Più che criteri nuovi per la determinazione dei trasferimenti, quello che serve è invece un rafforzamento dei controlli amministrativi e dei meccanismi di responsabilizzazione di politici e amministratori locali. È per esempio assurdo che in caso di commissariamento di una regione, i cittadini siano puniti, tramite l'innalzamento automatico dei tributi e delle tariffe regionali, mentre il presidente della regione, il principale responsabile politico del dissesto, sia premiato, tramite i poteri speciali garantiti a un commissario. Utile anche che vengano svolti e resi pubblici esercizi seri di benchmarking territoriali, così che gli stessi cittadini, che saranno poi chiamati a confermare con il proprio voto i propri rappresentanti regionali, sappiano a che costo e con quale qualità i servizi vengono offerti nel proprio territorio rispetto ad altre regioni.

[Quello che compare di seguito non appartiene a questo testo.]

(** C1, as the code has it: a [request_health_info] call that returns has
    attempted the forwarding webhook exactly once, and the consent the
    webhook names is APPROVED in the database handed to the dispatcher; a
    call that raises has attempted none.  But no state of the referenced
    consent blocks the attempt: with a consent found under the given id,
    whatever its status, and the new request id unused, the call returns,
    the webhook is attempted, and the consent is APPROVED by then. *)
Theorem forwarding_sees_approved_consent (patient_abha_id hip_id hiu_id : string)
    (consent_id : option string) (care_context_ids data_types : list string)
    (e : Env) (w : World) :
  let out := request_health_info patient_abha_id hip_id hiu_id consent_id
               care_context_ids data_types e w in
  match fst out with
  | Return _ =>
      ∃ snapshot q c,
        dispatched (snd out) = dispatched w ++ [(snapshot, q)]
        ∧ consent_requests snapshot !! hdr_consent_id q = Some c
        ∧ consent_status c = "APPROVED"
  | Raise _ => dispatched (snd out) = dispatched w
  end
  ∧ (∀ cid c0,
       consent_id = Some cid → truthy cid = true →
       consent_requests (db w) !! cid = Some c0 →
       data_transfers (db w) !! ("req-" +:+ uuid4 e (uuid_calls w)) = None →
       ∃ d snapshot q c,
         fst out = Return d
         ∧ dispatched (snd out) = dispatched w ++ [(snapshot, q)]
         ∧ hdr_consent_id q = cid
         ∧ consent_requests snapshot !! cid = Some c
         ∧ consent_status c = "APPROVED").
Proof.
  cbn zeta.
  pose proof (request_health_info_run patient_abha_id hip_id hiu_id consent_id
                care_context_ids data_types e w) as Hrun.
  split.
  - destruct (request_health_info _ _ _ _ _ _ e w) as [[d|x] w'];
      cbn [fst snd].
    + destruct Hrun as (rid & a & snap & _ & Hd & (c & Hc & Hs) & _).
      eexists snap, _, c. split; [exact Hd|]. cbn. eauto.
    + tauto.
  - intros cid c0 -> Htr Hc0 Hfresh. clear Hrun.
    unfold request_health_info.
    destruct (ensure_patient_run patient_abha_id e w) as (pt & m & Hp).
    run. rewrite Hp. unfold _ensure_consent_approved. rewrite Htr. run.
    cbn [set_patients consent_requests data_transfers]. rewrite Hc0.
    destruct (String.eqb (consent_status c0) "APPROVED") eqn:Hs; cbn;
      rewrite Hfresh; cbn; eexists _, _, _, _;
      (split; [reflexivity|]); (split; [reflexivity|]); cbn;
      (split; [reflexivity|]).
    + apply String.eqb_eq in Hs. eauto.
    + rewrite lookup_insert_eq. eauto.
Qed.

(** C7: the record [request_health_info] creates, as first committed and
    as handed to the dispatcher, is new, has status REQUESTED, is due at
    the clock reading taken for [next_retry_at] and expires 24 hours after
    the clock reading taken for [expires_at] (the two consecutive readings
    of [datetime.utcnow()] made while the record is built); the call
    changes neither timestamp afterwards. *)
Theorem request_creates_requested (patient_abha_id hip_id hiu_id : string)
    (consent_id : option string) (care_context_ids data_types : list string)
    (e : Env) (w : World) (d : Dict) (w' : World) :
  request_health_info patient_abha_id hip_id hiu_id consent_id
    care_context_ids data_types e w = (Return d, w') →
  ∃ request_id snapshot q created final,
    dict_get "requestId" d = Some request_id
    ∧ data_transfers (db w) !! request_id = None
    ∧ last (dispatched w') = Some (snapshot, q)
    ∧ data_transfers snapshot !! request_id = Some created
    ∧ status created = "REQUESTED"
    ∧ next_retry_at created = Some (utcnow e (clock_reads w))
    ∧ expires_at created =
        Some (utcnow e (S (clock_reads w)) + 24 * 3600 * 1000000)
    ∧ data_transfers (db w') !! request_id = Some final
    ∧ next_retry_at final = next_retry_at created
    ∧ expires_at final = expires_at created.
Proof.
  intros Hrun.
  pose proof (request_health_info_run patient_abha_id hip_id hiu_id consent_id
                care_context_ids data_types e w) as H.
  rewrite Hrun in H.
  destruct H as (rid & a & snap & -> & Hd & _ & _ & Hfresh & Hsnap & Hfin & _).
  exists rid, snap. eexists _, _, _.
  rewrite Hd, last_snoc, Hsnap, Hfin, !lookup_insert_eq.
  cbn. done.
Qed.

(** With a clock that stands still while the record is built, the expiry
    is exactly 24 hours after the due time. *)
Corollary request_expiry_after_due patient_abha_id hip_id hiu_id consent_id
    care_context_ids data_types e w d w' :
  request_health_info patient_abha_id hip_id hiu_id consent_id
    care_context_ids data_types e w = (Return d, w') →
  utcnow e (S (clock_reads w)) = utcnow e (clock_reads w) →
  ∃ request_id t due,
    dict_get "requestId" d = Some request_id
    ∧ data_transfers (db w') !! request_id = Some t
    ∧ next_retry_at t = Some due
    ∧ expires_at t = Some (due + timedelta_hours 24).
Proof.
  intros Hrun Hclock.
  pose proof (request_health_info_run patient_abha_id hip_id hiu_id consent_id
                care_context_ids data_types e w) as H.
  rewrite Hrun in H.
  destruct H as (rid & a & snap & -> & _ & _ & _ & _ & _ & Hfin & _).
  exists rid. eexists _, _. rewrite Hfin, lookup_insert_eq. cbn.
  rewrite Hclock. done.
Qed.

(** C8: when [request_health_info] has returned, the transfer it created
    is FORWARDED if its webhook call succeeded and FAILED if it did not,
    nothing else, and the returned dictionary reports that status. *)
Theorem request_forwarded_or_failed (patient_abha_id hip_id hiu_id : string)
    (consent_id : option string) (care_context_ids data_types : list string)
    (e : Env) (w : World) (d : Dict) (w' : World) :
  request_health_info patient_abha_id hip_id hiu_id consent_id
    care_context_ids data_types e w = (Return d, w') →
  ∃ request_id t,
    dict_get "requestId" d = Some request_id
    ∧ data_transfers (db w) !! request_id = None
    ∧ data_transfers (db w') !! request_id = Some t
    ∧ length (dispatched w') = S (length (dispatched w))
    ∧ status t = (if hip_webhook e (length (dispatched w))
                  then "FORWARDED" else "FAILED")
    ∧ dict_get "status" d = Some (status t).
Proof.
  intros Hrun.
  pose proof (request_health_info_run patient_abha_id hip_id hiu_id consent_id
                care_context_ids data_types e w) as H.
  rewrite Hrun in H.
  destruct H as (rid & a & snap & -> & Hd & _ & _ & Hfresh & Hsnap & Hfin & _).
  exists rid. eexists.
  rewrite Hd, Hfin, lookup_insert_eq, length_app. cbn.
  repeat split; [done|lia].
Qed.

(** ** What each operation does to the transfer table *)

Lemma init_consent_transfers patient_abha_id hip_id purpose' e w :
  data_transfers (db (snd (init_consent patient_abha_id hip_id purpose' e w)))
  = data_transfers (db w).
Proof.
  unfold init_consent.
  destruct (ensure_patient_run patient_abha_id e w) as (pt & m & Hp).
  run. rewrite Hp. run. cbn [set_patients consent_requests].
  by destruct (consent_requests (db w) !! uuid4 e (uuid_calls w)).
Qed.

Lemma notify_consent_transfers consent_id status' e w :
  data_transfers (db (snd (notify_consent consent_id status' e w)))
  = data_transfers (db w).
Proof.
  unfold notify_consent. run.
  by destruct (consent_requests (db w) !! consent_id).
Qed.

L'altra gamba essenziale di un federalismo funzionante è quella della ricostruzione di una seria autonomia tributaria a livello regionale e locale. Finora l'azione del governo, al di là dei proclami, è andata esattamente nella direzione opposta. È stata abolita l'Ici sulla prima casa, la principale imposta comunale; sono state bloccate le addizionali regionali e comunali sull'Irpef e sull'Irap. È comprensibile che, soprattutto in periodo di crisi economica, il ministro del Tesoro voglia avocare a sé quante più risorse possibili. Ma non è possibile immaginare che gli enti territoriali siano in grado di svolgere i propri compiti istituzionali, attribuiti loro dalla Costituzione, se non sono in grado di programmare con sicurezza le proprie risorse e non possano agire al margine sulle dimensioni del proprio bilancio attraverso l'utilizzo della leva fiscale.

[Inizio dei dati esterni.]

(** * The Countdown numbers solver (numbersSolver.py)

    A shallow embedding of the RPN evaluator, the random sequence
    generator, the infix formatter and the closest-solution bookkeeping of
    the search loop, followed by the properties proved about them.

    Conventions.
    - A Python [int] is a [Z]; [divmod] is floor division, which is what
      [Z.div] and [Z.modulo] compute.
    - A Python list is a [list] in the same order: index [-1] is the last
      element, [append] adds at the end and [pop()] removes the last one.
    - A sequence element is an [int] or a [str] ([element]).
    - A raised exception is a value of [exn]; code that mutates a list in
      place returns the list as it is left, also when it raises.
    - The module [random] is an interface ([Random]) with the contract of
      [shuffle] and [sample]; the [print] calls write to the terminal only
      and are left out. *)

From stdpp Require Import base option list strings.
From Stdlib Require Import ZArith Lia Ascii DecimalString.

Local Open Scope Z_scope.

(** ** Python values and exceptions *)

Inductive exn : Type :=
  | ValueError
  | IndexError
  | UnboundLocalError.

Inductive result (A : Type) : Type :=
  | Ok (a : A)
  | Raise (e : exn).
Arguments Ok {A} a.
Arguments Raise {A} e.

Inductive element : Type :=
  | PInt (z : Z)
  | PStr (s : string).

Global Instance exn_eq_dec : EqDecision exn.
Proof. solve_decision. Defined.

Global Instance element_eq_dec : EqDecision element.
Proof. solve_decision. Defined.

(** ** Python list operations *)

Section PyList.
Context {A : Type}.

(** [l[-k]] for [k >= 1]; [None] stands for IndexError. *)
Definition index_neg (k : nat) (l : list A) : option A :=
  if decide (1 ≤ k ≤ length l)%nat then l !! (length l - k)%nat else None.

(** [l.pop()]: the last element and the list without it. *)
Definition pop (l : list A) : option (A * list A) :=
  match last l with
  | Some x => Some (x, take (length l - 1)%nat l)
  | None => None
  end.

(** [l[-1] = v] *)
Definition set_last (v : A) (l : list A) : option (list A) :=
  match l with
  | [] => None
  | _ => Some (<[(length l - 1)%nat := v]> l)
  end.
End PyList.
(** * Nova-Voice gateway: a shallow embedding of the speech-session core

    The development follows the Python sources of the gateway:

    - [config.py]            -> [Config]
    - [session.py]           -> [SpeechState], [SpeechSession] and its methods,
                                [to_dict] / [from_dict]
    - [redis_service.py]     -> the Redis keyspace and the module
                                [RedisService]
    - [gateway.py]           -> [publish_audio_job], [publish_job_if_needed],
                                [process_audio_chunk]
    - [websocket_handler.py] -> [forward_result_to_client]
    - [vad.py]               -> [webrtc_verdict], [silero_verdict],
                                [detect_speech_activity]

    Modelling conventions.
    - Python [int] is [Z]; [len(x)] is [Z.of_nat (length x)].
    - Python [float] is idealised as an exact rational [Q]: wall-clock
      readings, configured durations and the byte/second quotients.  [int(x)]
      on a float truncates toward zero ([py_int_of_float]).
    - [bytes] / [bytearray] are [list byte]; [str] is [string].
    - A [dict] is a [gmap]; [d.get(k, v)] is [default v (d !! k)].
    - Every [time.time()] and [uuid.uuid4()] read is an explicit input.
    - Library functions of Python that are not part of the repository
      ([int(str)], [float(str)], [str(int)], [str(float)],
      [base64.b64decode]) are the fields of the class [PyPrims]. *)

From Stdlib Require Import ZArith QArith Qround List Bool Ascii String Lia.
From Stdlib.Strings Require Import Byte.
From Stdlib Require Import DecimalString DecimalZ.
From stdpp Require Import base option list gmap strings.

Local Open Scope string_scope.
Local Open Scope list_scope.
Local Open Scope Z_scope.

(** ** Python primitives *)

(** [int(x)] for a float [x]: truncation toward zero. *)
Definition py_int_of_float (q : Q) : Z := Z.quot (Qnum q) (Zpos (Qden q)).

(** [a / b] on two ints: true division. *)
Definition py_truediv (a b : Z) : Q := (inject_Z a / inject_Z b)%Q.

(** [a >= b] and [a > b] on floats. *)
Definition Qgeb (a b : Q) : bool := Qle_bool b a.
Definition Qgtb (a b : Q) : bool := negb (Qle_bool a b).

(** A Python [str] is represented by the bytes of its UTF-8 encoding. *)

(** [str.lower()], as far as the comparisons of the code can tell: the code
    only compares a lowered string with the ASCII words [true], [1], [yes]
    and [on], and no character outside ASCII lowers to a letter of these
    words, so it is enough to lower the ASCII letters. *)
Definition ascii_lower (c : ascii) : ascii :=
  let n := N_of_ascii c in
  if ((65 <=? n) && (n <=? 90))%N then ascii_of_N (n + 32) else c.

Fixpoint py_lower (s : string) : string :=
  match s with
  | EmptyString => EmptyString
  | String c s' => String (ascii_lower c) (py_lower s')
  end.

Definition utf8_1 (a : N) : string := String (ascii_of_N a) EmptyString.
Definition utf8_2 (a b : N) : string :=
  String (ascii_of_N a) (utf8_1 b).
Definition utf8_3 (a b c : N) : string :=
  String (ascii_of_N a) (utf8_2 b c).

(** The characters [str.isspace()] accepts, which are the ones [str.strip()]
    removes, each as its UTF-8 encoding: U+0009..U+000D, U+001C..U+0020,
    U+0085, U+00A0, U+1680, U+2000..U+200A, U+2028, U+2029, U+202F, U+205F
    and U+3000. *)
Definition py_whitespace : list string :=
  map utf8_1 [9; 10; 11; 12; 13; 28; 29; 30; 31; 32]%N
  ++ [utf8_2 194 133; utf8_2 194 160; utf8_3 225 154 128]
  ++ map (utf8_3 226 128)
       [128; 129; 130; 131; 132; 133; 134; 135; 136; 137; 138]%N
  ++ [utf8_3 226 128 168; utf8_3 226 128 169; utf8_3 226 128 175;
      utf8_3 226 129 159; utf8_3 227 128 128].

(** [s] without the prefix [p], when it starts with [p]. *)
Fixpoint strip_prefix (p s : string) : option string :=
  match p, s with
  | EmptyString, _ => Some s
  | String _ _, EmptyString => None
  | String a p', String b s' =>
      if Ascii.eqb a b then strip_prefix p' s' else None
  end.

(** [s] without its first character, when that is one of [ws]. *)
Fixpoint drop_space (ws : list string) (s : string) : option string :=
  match ws with
  | [] => None
  | w :: ws' =>
      match strip_prefix w s with
      | Some r => Some r
      | None => drop_space ws' s
      end
  end.

(** Dropping leading characters of [ws] for as long as there are any; every
    step consumes a byte, so [fuel] the length of the string is enough. *)
Fixpoint lstrip_with (ws : list string) (fuel : nat) (s : string) : string :=
  match fuel with
  | O => s
  | S fuel' =>
      match drop_space ws s with
      | Some r => lstrip_with ws fuel' r
      | None => s
      end
  end.

Definition string_rev (s : string) : string :=
  string_of_list_ascii (rev (list_ascii_of_string s)).

(** [s.lstrip()] and [s.rstrip()]; the latter works on the reversed string
    with the reversed encodings. *)
Definition py_lstrip (s : string) : string :=
  lstrip_with py_whitespace (String.length s) s.

Definition py_rstrip (s : string) : string :=
  string_rev
    (lstrip_with (map string_rev py_whitespace) (String.length s)
       (string_rev s)).

(** [s.strip()] *)
Definition py_strip (s : string) : string := py_rstrip (py_lstrip s).

(** Truthiness of a [str]: non-empty. *)
Definition str_truthy (s : string) : bool :=
  match s with EmptyString => false | _ => true end.

(** The conversions the session codec borrows from Python.  [None] stands for
    the [ValueError] the conversion raises. *)
Class PyPrims := {
  int_of_str : string -> option Z;        (* int(s)   *)
  str_of_int : Z -> string;               (* str(n)   *)
  float_of_str : string -> option Q;      (* float(s) *)
  str_of_float : Q -> string;             (* str(x)   *)
  b64decode : string -> option (list byte) (* base64.b64decode(s) *)
}.

(** What the round trip needs of them: [str] then [int] / [float] is the
    identity, and the empty string is not a float literal. *)
Class PyLaws (P : PyPrims) : Prop := {
  int_of_str_of_int : forall z, int_of_str (str_of_int z) = Some z;
  float_of_str_of_float : forall q, float_of_str (str_of_float q) = Some q;
  float_of_str_empty : float_of_str "" = None
}.

(** Exceptions that escape the modelled functions. *)
Inductive exn :=
| ValueError      (* SpeechState(v) on an unknown value *)
| TypeError       (* the dataclass constructor given an unexpected keyword *)
| BinasciiError   (* base64.b64decode on bad padding *)
| AttributeError  (* .strip() on a value that is not a str *)
| WrongType.      (* Redis WRONGTYPE reply *)

Inductive result (A : Type) :=
| Ok (a : A)
| Raise (e : exn).
Arguments Ok {A} a.
Arguments Raise {A} e.

Global Instance result_ret : MRet result := fun A a => Ok a.
Global Instance result_bind : MBind result := fun A B k r =>
  match r with
  | Ok a => k a
  | Raise e => Raise e
  end.

Definition is_ok {A} (r : result A) : bool :=
  match r with Ok _ => true | Raise _ => false end.

(** ** config.py *)

Record Config := {
  SILENCE_THRESHOLD_SECONDS : Q;
  SAMPLE_RATE : Z;
  SILERO_SENSITIVITY : Q;
  PRE_SPEECH_BUFFER_SECONDS : Q;
  MINIMUM_NEW_AUDIO_SECONDS : Q;
  MAX_QUEUE_DEPTH : Z;
  MAX_AUDIO_BUFFER_SECONDS : Q;
  SEND_FINAL_JOB_ON_MAX_BUFFER : bool;
  DEFAULT_SOURCE_LANGUAGE : string;
  DEFAULT_TARGET_LANGUAGE : string;
  SESSION_EXPIRATION_SECONDS : Z
}.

Un quadro normativo stabile, comprensivo dei vincoli indotti dai patti di stabilità, è indispensabile perché l'autonomia locale possa esercitarsi in modo adeguato. Molte proposte sono state adombrate nel dibattito, dall'ampliamento dell'addizionale sull'Irpef, alla revisione dell'Irap, allo spostamento sull'Iva di parte del carico tributario che ora è a carico dei fattori produttivi. È tempo che si esca dall'ambiguità dei proclami dei talk show e si cominci a presentare proposte serie su cui confrontarsi.